1Step 1: Calculate Kinetic Energy for Both Cars

The kinetic energy (KE) of an object is given by the formula \( KE = \frac{1}{2}mv^2 \). - For the Nash, with mass \( m = 840 \, \text{kg} \) and velocity \( v = 9.0 \, \text{m/s} \): \[ KE_{\text{Nash}} = \frac{1}{2} \times 840 \, \text{kg} \times (9.0 \, \text{m/s})^2 = 34020 \, \text{Joules} \]- For the Packard, with mass \( m = 1620 \, \text{kg} \) and velocity \( v = 5.0 \, \text{m/s} \): \[ KE_{\text{Packard}} = \frac{1}{2} \times 1620 \, \text{kg} \times (5.0 \, \text{m/s})^2 = 20250 \, \text{Joules} \]Hence, the Nash has greater kinetic energy.

2Step 2: Calculate Kinetic Energy Ratio

To find the ratio of the kinetic energy of the Nash to that of the Packard, use the formula: \[ \text{Ratio}_{KE} = \frac{KE_{\text{Nash}}}{KE_{\text{Packard}}} = \frac{34020}{20250} \approx 1.68 \]

3Step 3: Calculate Momentum for Both Cars

The momentum \( p \) of an object is given by \( p = mv \).- For the Nash: \[ p_{\text{Nash}} = 840 \, \text{kg} \times 9.0 \, \text{m/s} = 7560 \, \text{kg} \cdot \text{m/s} \]- For the Packard: \[ p_{\text{Packard}} = 1620 \, \text{kg} \times 5.0 \, \text{m/s} = 8100 \, \text{kg} \cdot \text{m/s} \]Therefore, the Packard has greater momentum.

4Step 4: Calculate Momentum Ratio

To find the ratio of the momentum of the Nash to that of the Packard: \[ \text{Ratio}_{p} = \frac{p_{\text{Nash}}}{p_{\text{Packard}}} = \frac{7560}{8100} \approx 0.93 \]

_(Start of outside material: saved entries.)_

(** C7, amended: for a positive attempt count, [_sleep_backoff] sleeps a
    positive server hint verbatim, provided [time.sleep] takes a sleep of
    that length (otherwise it raises and nothing is slept); with no hint,
    or a hint of zero, and an attempt count below 1024 it sleeps
    [min(60, 2^attempt + j)], the cap of 60 seconds being applied after
    the jitter [j] is added, and from attempt 1024 on the sum overflows
    and it raises without sleeping.  For the attempts 1 to 5 that
    [http_get] makes and a jitter in [0, 1) the cap is not reached and
    the delay equals [min(60, 2^attempt) + j]. *)
Theorem backoff_delay_cap_after_jitter
        (jitter : nat -> Q) (sleep_limit : Z) (attempt : Z) (hint : option Z) (w : world) :
  0 < attempt ->
  (forall h, hint = Some h -> 0 < h ->
     _sleep_backoff jitter sleep_limit attempt hint w =
       if Z.max 60 sleep_limit <? h then (Raise OverflowError, w)
       else (Ok tt, do_sleep (inject_Z h) w)) /\
  (hint = None \/ hint = Some 0 ->
   let j := jitter (w_draws w) in
   _sleep_backoff jitter sleep_limit attempt hint w =
     (if FLOAT_MAX_EXP <=? attempt then (Raise OverflowError, do_draw w)
      else (Ok tt, do_sleep (Qmin 60 (inject_Z (2 ^ attempt) + j)) (do_draw w))) /\
   (attempt <= 5 -> (0 <= j)%Q -> (j < 1)%Q ->
    (Qmin 60 (inject_Z (2 ^ attempt) + j) == spec_delay attempt j)%Q)).
Proof.
  intros Ha. split.
  - intros h -> Hh. unfold _sleep_backoff, time_sleep.
    destruct (Z.eqb_spec h 0); [lia|].
    destruct (Z.ltb_spec h 0); [lia|reflexivity].
  - intros Hh j. split.
    + destruct Hh as [-> | ->]; reflexivity.
    + intros Hle Hj0 Hj1. apply small_attempt_uncapped; [lia|assumption|assumption].
Qed.

Lemma backoff_delay_cap_after_jitter_witness :
  _sleep_backoff half_jitter sample_sleep_limit 3 (Some 10) world0
    = (Ok tt, do_sleep (inject_Z 10) world0) /\
  _sleep_backoff half_jitter sample_sleep_limit 3 None world0 =
    (Ok tt, do_sleep (Qmin 60 (inject_Z (2 ^ 3) + (1 # 2))) (do_draw world0)) /\
  (Qmin 60 (inject_Z (2 ^ 3) + (1 # 2)) == spec_delay 3 (1 # 2))%Q.
Proof.
  pose proof (backoff_delay_cap_after_jitter half_jitter sample_sleep_limit 3 (Some 10) world0
                ltac:(lia)) as [H1 _].
  pose proof (backoff_delay_cap_after_jitter half_jitter sample_sleep_limit 3 None world0
                ltac:(lia)) as [_ H2].
  specialize (H1 10 eq_refl ltac:(lia)).
  destruct (H2 (or_introl eq_refl)) as [H3 H4].
  split; [exact H1|]. split; [exact H3|].
  apply H4; [lia | unfold Qle; cbn; lia | unfold Qlt; cbn; lia].
Defined.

5Step 5: Determine Net Force Required to Stop in Time t

The net force required to stop an object in time \( t \) can be found using \( F = \frac{p}{t} \) because \( F \cdot t = p \).- For the Nash: \[ F_{N} = \frac{p_{\text{Nash}}}{t} = \frac{7560}{t} \]- For the Packard: \[ F_{P} = \frac{p_{\text{Packard}}}{t} = \frac{8100}{t} \]Since \( 8100 > 7560 \), \( F_{P} > F_{N} \).

6Step 6: Calculate Force Ratio for Stopping in Time t

The ratio of the forces: \[ \text{Ratio}_{F_t} = \frac{F_{N}}{F_{P}} = \frac{7560}{8100} \approx 0.93 \]

7Step 7: Determine Net Force Required to Stop in Distance d

When stopping in a distance \( d \), use the work-energy principle: \( F \times d = \Delta KE \). Thus, \( F = \frac{KE}{d} \).- For the Nash: \[ F_{N} = \frac{34020}{d} \]- For the Packard: \[ F_{P} = \frac{20250}{d} \]Since \( 34020 > 20250 \), \( F_{N} > F_{P} \).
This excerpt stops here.